漫画「旦那抹消~私の未来に夫は必要ないだけ~」ネタバレ感想

2018年2月14日

外面だけはいいDV夫の虐待、浮気相手に子供ができたから別れろ、と迫るクズ夫・・・

上田俊衣先生の漫画「旦那抹消~私の未来に夫は必要ないだけ~」は、どうしようもない夫に人生を破壊された妻たちが集まる交流サイト「おりがみはうす」を中心としたオムニバス形式の作品です。

 

苦しめられ続けてきた妻たちの出した答えは「夫はもう不要」。

第一話はそんな虐待されてきたふたりの妻たちの、怒りと逆襲の物語です。

旦那抹消の第一話「桃ミンツ」のあらすじ

 

タワマンに暮らすふたりの主婦たち。

ひとりは浅野綾。会社員の夫・瑛一と5歳になる息子と引っ越してきたばかり。

もうひとりは名前も知らない、いかにも「奥様」な上品で綺麗な女性。綾は彼女のことが気になっていた。

 

同じタワマンに暮らしているという以外に接点は何もないはずのふたりだったが、夫に不満を持つ妻たちの交流サイト「おりがみはうす」で偶然にも同じハンドルネーム「桃ミンツ」を名乗り、お互いの投稿を読んでいた。

 

綾は、自分の妊娠中に夫が浮気してショックでお腹の子が流れて以来、「夫の存在の抹消」を望んでいた。

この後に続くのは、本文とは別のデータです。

(** [skip] characters belong to the token just produced; [depth] is the
    number of open parentheses, inside which a newline is blank. *)
Fixpoint tokenize (s : string) (skip depth : nat) : option (list token) :=
  match s with
  | EmptyString => Some []
  | String c s' =>
      match skip with
      | S n => tokenize s' n depth
      | O =>
          if is_blank c then tokenize s' 0 depth
          else if is_newline c then
            match depth with
            | O => cons_tok TNewline (tokenize s' 0 depth)
            | S _ => tokenize s' 0 depth
            end
          else if PyStr.is_digit c then
            match scan_number s with
            | Some (n, len) => cons_tok (TNum n) (tokenize s' (len - 1) depth)
            | None => None
            end
          else if is_e c then
            cons_tok TName
              (tokenize s' (String.length (fst (span is_name_char s'))) depth)
          else
            match c, s' with
            | "."%char, String "." (String "." _) =>
                cons_tok TEllipsis (tokenize s' 2 depth)
            | "."%char, String d _ =>
                if PyStr.is_digit d then
                  match scan_number s with
                  | Some (n, len) => cons_tok (TNum n) (tokenize s' (len - 1) depth)
                  | None => None
                  end
                else cons_tok TDot (tokenize s' 0 depth)
            | "."%char, _ => cons_tok TDot (tokenize s' 0 depth)
            | "+"%char, _ => cons_tok (TOp Add) (tokenize s' 0 depth)
            | "-"%char, _ => cons_tok (TOp Sub) (tokenize s' 0 depth)
            | "*"%char, String "*" _ => cons_tok (TOp Pow) (tokenize s' 1 depth)
            | "*"%char, _ => cons_tok (TOp Mult) (tokenize s' 0 depth)
            | "/"%char, String "/" _ => cons_tok (TOp FloorDiv) (tokenize s' 1 depth)
            | "/"%char, _ => cons_tok (TOp Div) (tokenize s' 0 depth)
            | "("%char, _ => cons_tok TLpar (tokenize s' 0 (S depth))
            | ")"%char, _ =>
                match depth with
                | O => None  (* unmatched ')' *)
                | S d => cons_tok TRpar (tokenize s' 0 d)
                end
            | _, _ => None  (* a character that starts no token *)
            end
      end
  end.

(** *** Parser

    An operator-precedence parser in one pass: [out] holds the operands
    built so far, [ops] the operators and open parentheses waiting for
    their right operand.  Binding strength, weakest first: [+ -], then
    [* / //], then the unary signs, then [**] (to the right), then calls
    and attributes. *)

Inductive argkind : Type := Positional | Starred | DoubleStarred.

Inductive expr : Type :=
| Num (n : number)
| Name
| Ellipsis
| Tuple                                   (* [()] *)
| UnaryOp (u : unop) (e : expr)
| BinOp (o : binop) (l r : expr)
| Attribute (e : expr)                    (* [e.name] *)
| Call0 (f : expr)                        (* [f()] *)
| Call1 (f : expr) (k : argkind) (a : expr).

もうひとりの女性はミュージシャンの夫による執拗なDVでボロボロにされ、日々夫が消えてくれることを祈り続けていた。

 

ある日、掲示板の投稿を見て、綾はもうひとりの「桃ミンツ」とリアルで出会う。

夫に虐げられ、追い詰められていたふたりは「夫を抹消するための計画」を実行する。

 

旦那抹消の感想

 

非常に鮮やかな逆襲の物語。

夫たちがクズすぎて、本当にひどいし同情の余地ナシ。

平然と浮気した挙句、妻を捨てようとする夫やら、外では有名なミュージシャンで妻をDVでボロボロにする夫。誰にもバレないように、見えない部分だけアザだらけにする、という陰湿さ。

 

ふたりの「桃ミンツ」が力を合わせて「夫の抹消計画」を実行し、すごくスキーッとしました。

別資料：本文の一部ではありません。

(** C6.  When [_process_event_callbacks] calls the callback of a repeating
    event and gets exactly False, it cancels the event, and nothing that
    follows (the rest of the tick, any later tick) calls that event again.
    When the callback returns anything else, the clock does nothing more to
    the event: it stays as the callback's own calls left it. *)
Theorem false_return_stops_interval ent c u e cb acts ret u1 :
  clk_store c !! fe_event ent = Some e -> ev_loop e = true ->
  ev_callback_cancelled e = false -> get_callback e = Some cb ->
  run cb (frametime c) u c = (acts, ret, u1) ->
  let '(c', u', t) := dispatch_entry U run ent c u in
  t = [mkInvocation ent cb (frametime c) ret] /\ u' = u1 /\
  (ret = PyBool false ->
     c' = cancel (fe_event ent) (apply_actions acts c) /\
     cancelled_in c' (fe_event ent) /\
     forall q l,
       let '(_, _, t') := finish_tick_then U run run_io q l c' u' in
       fe_event ent ∉ map inv_event t') /\
  (ret <> PyBool false -> c' = apply_actions acts c).
Proof.
  intros Hr Hloop Hc Hcb Hrun. unfold dispatch_entry.
  rewrite Hr, Hc, Hcb, Hrun, Hloop. cbn [andb].
  split; [reflexivity |]. split; [reflexivity |]. split.
  - intros ->. cbn [is_False].
    destruct (store_keeps_actions acts c _ _ Hr) as (e1 & Hr1 & _).
    pose proof (cancel_cancelled_in _ _ _ Hr1) as Hcan.
    split; [reflexivity |]. split; [exact Hcan |].
    intros q l.
    destruct (finish_tick_then U run run_io q l _ u1) as [[c2 u2] t2] eqn:E.
    apply finish_tick_then_facts in E as (_ & F).
    eapply not_called_when_cancelled; eassumption.
  - intros Hret. destruct ret as [| [|] | x]; try reflexivity.
    contradiction Hret. reflexivity.
Qed.
End StopRepeat.

Lemma false_return_stops_interval_witness :
  let c := clock_stop_interval_due in
  let ent := mkFrameEntry 1 (-1) 0 0 in
  let '(c', u', t) := dispatch_entry unit example_run ent c tt in
  t = [mkInvocation ent cb_stop (frametime c) (PyBool false)] /\ u' = tt /\
  (PyBool false = PyBool false ->
     c' = cancel (fe_event ent) (apply_actions [] c) /\
     cancelled_in c' (fe_event ent) /\
     forall q l,
       let '(_, _, t') :=
         finish_tick_then unit example_run example_run_io q l c' u' in
       fe_event ent ∉ map inv_event t') /\
  (PyBool false <> PyBool false -> c' = apply_actions [] c).
Proof.
  apply (false_return_stops_interval unit example_run example_run_io
           (mkFrameEntry 1 (-1) 0 0) clock_stop_interval_due tt
           (set_times 1 1 1 2 (new_event clock0 true cb_stop 1 1))
           cb_stop [] (PyBool false) tt);
    reflexivity.
Defined.

(** The interval is called at its first tick and never again; the same
    interval with a callback that returns None goes on. *)
Example interval_stops_on_False :
  map inv_cb (snd (example_steps
    [StepTick 0 [] 1; StepTick 1 [] 2; StepTick 2 [] 3] clock_stop_interval))
  = [cb_stop] /\
  map inv_cb (snd (example_steps
    [StepTick 0 [] 1; StepTick 1 [] 2; StepTick 2 [] 3]
    (fst (schedule_interval cb_plain 1 1 clock0))))
  = [cb_plain; cb_plain; cb_plain].
Proof. vm_compute. split; reflexivity. Qed.

(** ** Events whose callback is gone *)

Lemma list_remove_not_in r l : NoDup l -> r ∉ list_remove r l.
Proof.
  induction 1 as [| x l Hx Hnd IH]; simpl.
  - apply not_elem_of_nil.
  - destruct (Nat.eqb_spec x r) as [-> | Hne]; [exact Hx |].
    rewrite elem_of_cons. intros [-> | Hin]; [congruence | auto].
Qed.

(** C8.  When [ClockEvent.tick] finds an event due whose weak callback
    reference resolves to nothing, it returns False without queueing the
    event and without raising: the event is marked as not scheduled and
    taken out of the list of scheduled events, the queue of the frame is
    unchanged, and a tuple that still refers to the event leads to no call. *)
Theorem dead_callback_retires r t c e :
  clk_store c !! r = Some e -> get_callback e = None ->
  (ev_timeout e <= 0 \/ ev_next_event_time e <= t) ->
  let '(c', v) := ClockEvent_tick r t c in
  v = PyBool false /\
  frame_callbacks c' = frame_callbacks c /\
  ordered_events c' = list_remove r (ordered_events c) /\
  (NoDup (ordered_events c) -> r ∉ ordered_events c') /\
  (exists e', clk_store c' !! r = Some e' /\ ev_is_triggered e' = false /\
              get_callback e' = None) /\
  (forall U run ent u, fe_event ent = r ->
     snd (dispatch_entry U run ent c' u) = []).
Proof.
  intros Hr Hcb Hdue. unfold ClockEvent_tick. rewrite Hr.
  assert (Hnot : Qltb 0 (ev_timeout e) && Qltb t (ev_next_event_time e) = false).
  { apply andb_false_iff. destruct Hdue as [H1 | H1];
      [left | right]; apply Qltb_ge; exact H1. }
  rewrite Hnot.
  set (e1 := if Qltb 0 (ev_timeout e) then _ else _).
  assert (Hcb1 : get_callback e1 = None).
  { subst e1. destruct (Qltb 0 (ev_timeout e)); exact Hcb. }
  rewrite Hcb1.
  set (c' := untrigger_and_remove r (update_event r (fun _ => e1) c)).
  assert (Hr' : clk_store c' !! r = Some (set_is_triggered false e1)).
  { subst c'. unfold untrigger_and_remove.
    change (clk_store (set_ordered_events ?l ?x)) with (clk_store x).
    rewrite !update_event_lookup, Hr. reflexivity. }
  split; [reflexivity |]. split; [reflexivity |]. split; [reflexivity |].
  split; [| split].
  - intros Hnd. apply list_remove_not_in. exact Hnd.
  - exists (set_is_triggered false e1). split; [exact Hr' |].
    split; [reflexivity | exact Hcb1].
  - intros U run ent u <-. unfold dispatch_entry. rewrite Hr'.
    destruct (ev_callback_cancelled (set_is_triggered false e1));
      [reflexivity |].
    change (get_callback (set_is_triggered false e1)) with (get_callback e1).
    rewrite Hcb1. reflexivity.
Qed.

Lemma dead_callback_retires_witness :
  let c := apply_actions [ActRelease 0%nat; EnvReclaim 0%nat] clock_one_timer in
  let '(c', v) := ClockEvent_tick 0%nat 3 c in
  v = PyBool false /\
  frame_callbacks c' = frame_callbacks c /\
  ordered_events c' = list_remove 0%nat (ordered_events c) /\
  (NoDup (ordered_events c) -> 0%nat ∉ ordered_events c') /\
  (exists e', clk_store c' !! 0%nat = Some e' /\ ev_is_triggered e' = false /\
              get_callback e' = None) /\
  (forall U run ent u, fe_event ent = 0%nat ->
     snd (dispatch_entry U run ent c' u) = []).
Proof.
  apply (dead_callback_retires 0%nat 3
           (apply_actions [ActRelease 0%nat; EnvReclaim 0%nat] clock_one_timer)
           (reclaim (release (new_event clock0 false cb_plain 3 1)))).
  - reflexivity.
  - reflexivity.
  - right. discriminate.
Defined.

虐げられた妻たちの怨念?交流サイト「おりがみはうす」の投稿内容も、じつはすごいです。(ここには書けないくらい!)

 

日頃夫に不満が溜まっている女性が読んだら、めちゃくちゃ感情移入できそう(笑)

男性であれば、心臓に悪いので読まないほうがいいと思います。

 

あと、この手の物語って女ふたりが揉めそうな気がするんですが、最後まで手に手を取り合って「共犯者」として仲良く終わっていたので、これもいいなあと思えました。

どちらも同じ苦しみを味わってきたからこそ、本名すら知らないのに分かり合えたのかもしれませんね。

 

ラストでわかる「おりがみはうす」の目的

 

この「桃ミンツ」編のほかに、収録作があるのでざっくりご案内しておきます。

 

第2話「ミツバチの女王」:異常性癖のある義理の父に苦しめられる母が「おりがみはうす」に投稿する内容を見て、娘たちが義父を自滅させるための「罠」を仕掛ける。

第3話「おりがみはうす管理人」:「おりがみはうす」を作った理由が明かされる。出世目当てで地味な社長の娘と結婚した男は、会社を乗っ取るために妻の命を狙っていた。それを知った妻は夫の人生を破滅させるために「ネットの力」を利用する。

 

ですごく凝っていてキレイだし、ストーリーもオムニバス形式でよくまとまっていました。

最初はそれほど期待してなかったんですが、「掘り出し物」作品って感じ。

 

「おりがみはうす」管理人が1年間、サイトで「夫を憎む女性を集めてきた理由」、気になりますよね?

最後まで読むと「ああ、そういうことだったんだ!」とわかります。

 

世の旦那さま方・・・おとなしいからと妻を甘くみて好き放題すると、こんなふうに「抹消」されちゃうかも・・・よ?